Pregnancy induces nonimmunoglobulin insulin‐binding activity in both maternal and cord blood serum

• Published in: Clinical and experimental immunology Vol. 124; no. 2; pp. 190 - 196
• Main Authors: Ronkainen, M. S., Hämäläinen, A. ‐M., Koskela, P., Åkerblom, H. K., Knip, M.
• Format: Journal Article
• Language: English
• Published: Oxford, UK Blackwell Science Ltd 01.05.2001; Blackwell; Oxford University Press; Blackwell Science Inc
• Subjects: Adult; Biological and medical sciences; Diabetes Mellitus, Type 1 - complications; Diabetes. Impaired glucose tolerance; Diseases of mother, fetus and pregnancy; Endocrine Disease; Endocrine pancreas. Apud cells (diseases); Endocrinopathies; Etiopathogenesis. Screening. Investigations. Target tissue resistance; Female; Fetal Blood - immunology; Gynecology. Andrology. Obstetrics; Humans; insulin; insulin antibodies; Insulin Antibodies - blood; insulin autoantibodies; Labor, Obstetric - immunology; Medical sciences; Middle Aged; newborn infant; pregnancy; Pregnancy - immunology; Pregnancy in Diabetics - immunology; Pregnancy Trimester, First - immunology; Pregnancy.
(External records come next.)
Lemma updateCustomColumnValue_again_witness :
  CustomColumns.queries
    (CustomColumns.updateCustomColumnValue Samples.text_of Samples.number_of
       Samples.date_of Samples.truth_of Samples.is_array Samples.json_of
       Samples.json_of_singleton 7 Samples.estimate_request
       (CustomColumns.store
          (CustomColumns.updateCustomColumnValue Samples.text_of Samples.number_of
             Samples.date_of Samples.truth_of Samples.is_array Samples.json_of
             Samples.json_of_singleton 7 Samples.estimate_request
             Samples.column_tables)))
  = [CustomColumns.ColumnLookup; CustomColumns.ValueLookup; CustomColumns.ValueUpdate].
Proof.
  destruct (updateCustomColumnValue_again Samples.text_of Samples.number_of
              Samples.date_of Samples.truth_of Samples.is_array Samples.json_of
              Samples.json_of_singleton 7 Samples.estimate_request Samples.column_tables
              "12.5" Samples.estimate_column)
    as (_ & Hqueries & _).
  - repeat split; discriminate.
  - reflexivity.
  - reflexivity.
  - exact Hqueries.
Defined.
(** On a validated response built from the provider's JSON objects, the
    formatter of the script, which works on the dump of the model, returns
    whenever the formatter of the command line does, and the two documents
    agree on the unit labels, the wind speed and direction, the
    visibility, the pressure, the humidity, the cloud cover and the time
    zone; both have lost the precipitation. They differ on the timestamp:
    the script gives the time of the observation, the [dt] of the payload. *)
Theorem script_and_command_line_agree :
  forall (w : World) (kvs main_kvs wind_kvs clouds_kvs : list (string * value))
         (obj : value) (units : string) (out : value),
    pydantic.construct w weather.WeatherResponse kvs = Ok obj ->
    cli.format_weather_data w obj units = Ok out ->
    lookup "main" kvs = Some (VDict main_kvs) ->
    lookup "wind" kvs = Some (VDict wind_kvs) ->
    lookup "clouds" kvs = Some (VDict clouds_kvs) ->
    exists out' x dt,
      script.format_weather_data w (response.model_dump obj) units = Ok out' /\
      (forall path,
         In path [["weather"; "temperature"; "unit"];
                  ["weather"; "wind"; "speed"];
                  ["weather"; "wind"; "degree"];
                  ["weather"; "visibility"];
                  ["weather"; "pressure"];
                  ["weather"; "humidity"];
                  ["weather"; "clouds"];
                  ["weather"; "timezone"];
                  ["weather"; "rain"];
                  ["weather"; "snow"]] ->
         at_path path out' = at_path path out) /\
      lookup "dt" kvs = Some x /\ lax_int w x = Some dt /\
      at_path ["weather"; "timestamp"] out' = Some (VInt dt) /\
      at_path ["weather"; "timestamp"] out = Some (VStr (now_isoformat w)).
Proof.
  intros w kvs main_kvs wind_kvs clouds_kvs obj units out Hobj Hout Hmain Hwind Hclouds.
  (* the integers and the speed, as validation stores them *)
  destruct (nested_integer w kvs obj "main" _ _ main_kvs "pressure" Hobj eq_refl Hmain eq_refl)
    as (measures & xp & p & Hgm & _ & _ & Hgp).
  destruct (nested_integer w kvs obj "main" _ _ main_kvs "humidity" Hobj eq_refl Hmain eq_refl)
    as (measures' & xh & h & Hgm' & _ & _ & Hgh).
  rewrite Hgm in Hgm'. inversion Hgm'; subst measures'; clear Hgm'.
  destruct (nested_integer w kvs obj "wind" _ _ wind_kvs "deg" Hobj eq_refl Hwind eq_refl)
    as (wind & xd & d & Hgw & _ & _ & Hgd).
  destruct (nested_field w kvs obj "wind" _ _ wind_kvs "speed" pydantic.TFloat
              Hobj eq_refl Hwind eq_refl) as (wind' & xs & vs & Hgw' & _ & Hvs & Hgs).
  rewrite Hgw in Hgw'. inversion Hgw'; subst wind'; clear Hgw'.
  apply validate_float in Hvs. destruct Hvs as (speed & _ & ->).
  destruct (nested_integer w kvs obj "clouds" _ _ clouds_kvs "all" Hobj eq_refl Hclouds eq_refl)
    as (cover & xa & a & Hgc & _ & _ & Hga).
  destruct (validated_attribute w kvs obj "timezone" pydantic.TInt Hobj eq_refl)
    as (xt & tz & _ & Hvt & Hgt).
  apply validate_int in Hvt. destruct Hvt as (t & _ & ->).
  destruct (validated_attribute w kvs obj "visibility" pydantic.TInt Hobj eq_refl)
    as (xv & vis & _ & Hvv & Hgv).
  apply validate_int in Hvv. destruct Hvv as (n & _ & ->).
  destruct (validated_attribute w kvs obj "dt" pydantic.TInt Hobj eq_refl)
    as (x & vdt & Hx & Hvdt & Hgdt).
  apply validate_int in Hvdt. destruct Hvdt as (dt & Hdt & ->).
  (* no precipitation among the attributes *)
  destruct (validated_response w kvs obj Hobj) as (attrs & Hshape & _ & Hnames).
  assert (Hrain : hasattr obj "rain" = false).
  { subst obj. unfold hasattr, getattr. rewrite lookup_absent; [reflexivity |].
    rewrite Hnames. simpl. intuition discriminate. }
  assert (Hsnow : hasattr obj "snow" = false).
  { subst obj. unfold hasattr, getattr. rewrite lookup_absent; [reflexivity |].
    rewrite Hnames. simpl. intuition discriminate. }
  clear attrs Hshape Hnames.
  (* what the command line read *)
  pose proof (format_weather_data_Ok w obj units out Hout)
    as (visibility0 & wind0 & speed0 & rain0 & snow0 & text & Hv0 & Htext & _ & _
        & Hr0 & Hs0 & _ & _ & Hftext & Hfrain & Hfsnow).
  rewrite Hgv in Hv0. inversion Hv0; subst visibility0; clear Hv0.
  rewrite Hrain in Hr0. inversion Hr0; subst rain0; clear Hr0.
  rewrite Hsnow in Hs0. inversion Hs0; subst snow0; clear Hs0.
  apply format_weather_data_document in Hout.
  destruct Hout as (city & sys & country & coord & lat & lon & conditions & condition
                    & H).
  destruct H as (summary & description & icon & measures0 & temp & feels_like
                 & temp_min & temp_max & pressure & humidity & text0 & wind1 & speed1
                 & degree & gust & clouds & rain & snow & sunrise & sunset
                 & timezone & H).
  destruct H as (Hcity & Hsys & Hcountry & Hcoord & Hlat & Hlon & Hconditions & Hfirst
                 & Hsummary & Hdescription & Hicon & Hm0 & Htemp & Hfeels & Hmin & Hmax
                 & Hp0 & Hh0 & Hw0 & Hs1 & Hd0 & Hgust & Hc0 & Ht0 & Hdoc).
  rewrite Hgm in Hm0. inversion Hm0; subst measures0; clear Hm0.
  rewrite Hgp in Hp0. inversion Hp0; subst pressure; clear Hp0.
  rewrite Hgh in Hh0. inversion Hh0; subst humidity; clear Hh0.
  rewrite Hgw in Hw0. inversion Hw0; subst wind1; clear Hw0.
  rewrite Hgs in Hs1. inversion Hs1; subst speed1; clear Hs1.
  rewrite (hasattr_of_getattr _ _ _ Hgd), Hgd in Hd0.
  inversion Hd0; subst degree; clear Hd0.
  rewrite (hasattr_of_getattr _ _ _ Hgc), Hgc in Hc0. cbn [bind] in Hc0.
  rewrite Hga in Hc0. cbn [bind] in Hc0. inversion Hc0; subst clouds; clear Hc0.
  rewrite (hasattr_of_getattr _ _ _ Hgt), Hgt in Ht0.
  inversion Ht0; subst timezone; clear Ht0.
  subst out. cbn in Hftext, Hfrain, Hfsnow.
  inversion Hftext; subst text0. inversion Hfrain; subst rain.
  inversion Hfsnow; subst snow. clear Hftext Hfrain Hfsnow.
  (* the first condition *)
  assert (Hlist : exists others, conditions = VList (condition :: others)).
  { destruct conditions as [| | | | | [| c others] | |]; try discriminate.
    cbn in Hfirst. inversion Hfirst. eauto. }
  destruct Hlist as (others & ->).
  (* the script, step by step *)
  destruct (get_of_model wind "speed" "gust" _ VNone Hgs) as (gust' & Hgust').
  destruct (get_of_model sys "country" "sunrise" _ VNone Hcountry) as (rise & Hrise).
  destruct (get_of_model sys "country" "sunset" _ VNone Hcountry) as (set & Hset).
  unfold script.format_weather_data.
  rewrite (get_of_getattr obj "coord" coord _ Hcoord); cbn [bind].
  rewrite (get_of_getattr obj "main" measures _ Hgm); cbn [bind].
  rewrite (get_of_getattr obj "weather" _ _ Hconditions); cbn [bind].
  cbn [response.model_dump map script.index0 bind].
  rewrite (get_of_getattr obj "wind" wind _ Hgw); cbn [bind].
  rewrite (get_of_getattr obj "sys" sys _ Hsys); cbn [bind].
  rewrite (get_of_getattr obj "name" city _ Hcity); cbn [bind].
  rewrite (get_of_getattr sys "country" country _ Hcountry); cbn [bind].
  rewrite (get_of_getitem coord "lat" lat _ Hlat); cbn [bind].
  rewrite (get_of_getitem coord "lon" lon _ Hlon); cbn [bind].
  rewrite (get_of_getattr condition "main" summary _ Hsummary); cbn [bind].
  rewrite (get_of_getattr condition "description" description _ Hdescription); cbn [bind].
  rewrite (get_of_getattr condition "icon" icon _ Hicon); cbn [bind].
  rewrite (get_of_getattr measures "temp" temp _ Htemp); cbn [bind].
  rewrite (get_of_getattr measures "feels_like" feels_like _ Hfeels); cbn [bind].
  rewrite (get_of_getattr measures "temp_min" temp_min _ Hmin); cbn [bind].
  rewrite (get_of_getattr measures "temp_max" temp_max _ Hmax); cbn [bind].
  rewrite (get_of_getattr measures "pressure" _ _ Hgp); cbn [bind].
  rewrite (get_of_getattr measures "humidity" _ _ Hgh); cbn [bind].
  rewrite !(get_of_getattr obj "visibility" _ _ Hgv); cbn [bind response.model_dump].
  rewrite Htext; cbn [bind].
  rewrite (get_of_getattr wind "speed" _ _ Hgs); cbn [bind].
  rewrite (get_of_getattr wind "deg" _ _ Hgd); cbn [bind].
  rewrite Hgust'; cbn [bind].
  rewrite (get_of_getattr obj "clouds" cover _ Hgc); cbn [bind].
  rewrite (get_of_getattr cover "all" _ _ Hga); cbn [bind].
  rewrite (get_of_missing obj "name" "rain" city VNone Hcity Hrain); cbn [bind].
  rewrite (get_of_missing obj "name" "snow" city VNone Hcity Hsnow); cbn [bind].
  rewrite Hrise, Hset; cbn [bind].
  rewrite (get_of_getattr obj "timezone" _ _ Hgt); cbn [bind].
  rewrite (get_of_getattr obj "dt" _ _ Hgdt); cbn [bind].
  eexists. exists x, dt. split; [reflexivity |].
  split; [| repeat split; assumption].
  intros path Hpath. cbn [In] in Hpath.
  repeat (destruct Hpath as [<- | Hpath]; [reflexivity |]).
  destruct Hpath.
Qed.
Fetus. Placenta; radiobinding assay; Radioimmunoassay - methods; Reproducibility of Results; type 1 diabetes mellitus; Endocrinopathy; Human; Immunopathology; Pancreatic hormone; Antibody; Autoantibody; Autoimmune disease; Maternal diseases; Insulin; Microassay; Pregnancy; Protein hormone; Newborn; Mother; Immunological investigation; Radioimmunoassay; Insulin dependent diabetes; Technique; Comparative study
• ISSN: 0009-9104; 1365-2249
• DOI: 10.1046/j.1365-2249.2001.01506.x

To evaluate whether pregnancy has any effect on insulin antibody levels and to test the concordance between a conventional radioimmunoassay and a new microassay for the detection of insulin antibodies, insulin antibodies were analysed in 104 mothers in early pregnancy and at delivery and in their newborn infants. Thirty‐eight of the mothers had type 1 diabetes. The concordance between the assays was high in the samples taken in early pregnancy (95%), but substantially lower in the samples taken at delivery (40%) and in the cord blood samples (68%). A considerable proportion of the mothers at delivery, especially the unaffected mothers (71%), and the newborn infants of the unaffected mothers (32%) were positive for insulin antibodies in the conventional assay but not in the microassay. Insulin antibody levels increased in the mothers, significantly so in the unaffected mothers (P < 0·001), during pregnancy in the conventional assay, whereas in the microassay they decreased significantly (P < 0·01) in affected mothers and remained negative in the unaffected mothers. Since immune complexes are precipitated with protein A specific for IgG in the microassay and with polyethylene glycol lacking specificity for immunoglobulins in the conventional assay, our data indicate that insulin antibody levels decrease on average during pregnancy and that the increasing non‐IgG anti‐insulin activity observed in the conventional assay is induced by pregnancy and is present in both the maternal and the foetal circulation.